PROBLEM REQUIREMENTS:
Provide again, from the entries below, every line from the one containing "wf_row r = true ->" through the one containing "(sort_val (fst (sort_fields type)) r) = true", exactly as written, and no other line.

Collected data entries
Segment Open

(** X12: a ranking of five rows is not changed by one more row at the end
    of the array whose sort values are not greater than those of a row
    that is there: not a greater primary sort value, and with an equal one
    not a greater secondary sort value. *)
Theorem rank_unchanged_by_weaker_row (type : query) (rows : list row)
        (r : row) :
  forallb wf_row rows = true ->
  wf_row r = true ->
  (5 <= List.length rows)%nat ->
  (forall x, In x rows ->
     ltb (sort_val (fst (sort_fields type)) x)
         (sort_val (fst (sort_fields type)) r) = false
     /\ (eqb (sort_val (fst (sort_fields type)) x)
             (sort_val (fst (sort_fields type)) r) = true ->
         ltb (sort_val (snd (sort_fields type)) x)
             (sort_val (snd (sort_fields type)) r) = false)) ->
  rank type (rows ++ [r]) = rank type rows.
Proof.
  intros Hwf Hr Hlen Hweak. rewrite !rank_top5.
  set (pk := fst (sort_fields type)) in *.
  set (sk := snd (sort_fields type)) in *.
  destruct (top5_all_positions pk sk rows Hwf) as [all [Hp [Hs E]]].
  assert (Hin : forall x, In x all -> (x < List.length rows)%nat).
  { intros x Hx. apply (Permutation_in _ Hp), in_seq in Hx. lia. }
  assert (Hall : List.length all = List.length rows).
  { rewrite (Permutation_length Hp). apply length_seq. }
  rewrite (top5_of_ordering pk sk (rows ++ [r]) (all ++ [List.length rows])).
  - rewrite firstn_app.
    replace (5 - List.length all)%nat with 0%nat by lia.
    cbn [firstn]. rewrite app_nil_r, E.
    apply map_ext_in. intros x Hx.
    rewrite app_nth1; [reflexivity|].
    apply Hin. rewrite <- (firstn_skipn 5 all).
    apply in_or_app. left. exact Hx.
  - rewrite forallb_app, Hwf. cbn. rewrite Hr. reflexivity.
  - rewrite length_app. cbn [List.length].
    rewrite Nat.add_1_r, seq_S. apply Permutation_app; [exact Hp|].
    reflexivity.
  - apply StronglySorted_snoc.
    + apply (StronglySorted_impl_in (ranked_before pk sk rows)); [|exact Hs].
      intros x y Hx Hy. unfold ranked_before.
      rewrite !(app_nth1 rows [r]) by (apply Hin; assumption). tauto.
    + intros y Hy. unfold ranked_before.
      rewrite (app_nth1 rows [r]) by (apply Hin; exact Hy).
      rewrite app_nth2, Nat.sub_diag by lia. cbn [nth].
      pose proof (Hin y Hy) as Hy'.
      destruct (Hweak (nth y rows []) (nth_In rows [] Hy')) as [W1 W2].
      destruct (sort_val_valid pk (nth y rows [])) as [V1 N1].
      destruct (sort_val_valid pk r) as [V2 N2].
      destruct (sort_val_valid sk (nth y rows [])) as [V3 N3].
      destruct (sort_val_valid sk r) as [V4 N4].
      rewrite (eqb_ord_key _ _ V1 V2 N1 N2) in W2.
      pose proof (ltb_ord_key _ _ V1 V2 N1 N2) as L1.
      pose proof (ltb_ord_key _ _ V3 V4 N3 N4) as L2.
      unfold lex_gt, row_key. cbn [fst snd].
      set (a := ord_key (sort_val pk (nth y rows []))) in *.
      set (b := ord_key (sort_val pk r)) in *.
      set (c := ord_key (sort_val sk (nth y rows []))) in *.
      set (d := ord_key (sort_val sk r)) in *.
      assert (Hab : b <= a).
      { destruct (Z_lt_le_dec a b) as [L|L]; [|exact L].
        apply L1 in L. congruence. }
      destruct (Z.eq_dec a b) as [Eab|Nab]; [|left; left; lia].
      assert (Hcd : d <= c).
      { destruct (Z_lt_le_dec c d) as [L|L]; [|exact L].
        apply L2 in L. rewrite (W2 Eab) in L. discriminate. }
      destruct (Z.eq_dec c d) as [Ecd|Ncd].
      * right. split; [rewrite Eab, Ecd; reflexivity|exact Hy'].
      * left. right. lia.
Qed.

Lemma rank_unchanged_by_weaker_row_witness :
  let rows := [[(VALUE_KEY, "5")]; [(VALUE_KEY, "4")]; [(VALUE_KEY, "3")];
               [(VALUE_KEY, "2")]; [(VALUE_KEY, "1")]] in
  let r := [(VALUE_KEY, "1"); ("ID", "late")] in
  forallb wf_row rows = true
  /\ wf_row r = true
  /\ rank (QString "value") (rows ++ [r]) = rank (QString "value") rows.
Proof.
  intros rows r. split; [reflexivity|]. split; [reflexivity|].
  apply (rank_unchanged_by_weaker_row (QString "value") rows r);
    [reflexivity|reflexivity|simpl; lia|].
  intros x [<-|[<-|[<-|[<-|[<-|[]]]]]]; split; reflexivity.
Defined.

(** X13: of the errors the parser reports, only the first has a part in
    the error thrown, and neither the rows read nor the status have one;
    the text is the message of this error, or what [JSON.stringify] gives
    for the error when the message is missing or empty. *)
Theorem parse_error_first_only (Papa_parse Papa_parse' : string -> parse_result)
        (status status' : N) (csvText csvText' : string)
        (firstErr : parse_error) (others others' : list parse_error) :
  errors (Papa_parse csvText) = firstErr :: others ->
  errors (Papa_parse' csvText') = firstErr :: others' ->
  fetchSheetRows Papa_parse (Response true status (Text csvText))
  = fetchSheetRows Papa_parse' (Response true status' (Text csvText'))
  /\ (forall c m,
        error_message firstErr = Some (String c m) ->
        fetchSheetRows Papa_parse (Response true status (Text csvText))
        = Thrown (String.append "CSV 解析錯誤：" (String c m)))
  /\ (error_message firstErr = None \/ error_message firstErr = Some "" ->
      fetchSheetRows Papa_parse (Response true status (Text csvText))
      = Thrown (String.append "CSV 解析錯誤：" (error_json firstErr))).
Proof.
  intros E E'. unfold fetchSheetRows. cbn [negb]. rewrite E, E'.
  split; [reflexivity|]. unfold error_text. split.
  - intros c m ->. reflexivity.
  - intros [->| ->]; reflexivity.
Qed.

Lemma parse_error_first_only_witness :
  let e1 := {| error_message := Some "Too few fields";
               error_json := "{}" |} in
  let e2 := {| error_message := None; error_json := "{}" |} in
  let P := fun _ : string =>
             {| data := [[("ID", "a")]]; errors := [e1; e2] |} in
  let P' := fun _ : string => {| data := []; errors := [e1] |} in
  errors (P "x") = [e1; e2]
  /\ fetchSheetRows P (Response true 200 (Text "x"))
     = fetchSheetRows P' (Response true 203 (Text "y")).
Proof.
  intros e1 e2 P P'. split; [reflexivity|].
  apply (parse_error_first_only P P' 200 203 "x" "y" e1 [e2] []);
    reflexivity.
Defined.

Segment Closed

TASK RESPONSE:
  wf_row r = true ->
  (5 <= List.length rows)%nat ->
  (forall x, In x rows ->
     ltb (sort_val (fst (sort_fields type)) x)
         (sort_val (fst (sort_fields type)) r) = false
     /\ (eqb (sort_val (fst (sort_fields type)) x)
             (sort_val (fst (sort_fields type)) r) = true ->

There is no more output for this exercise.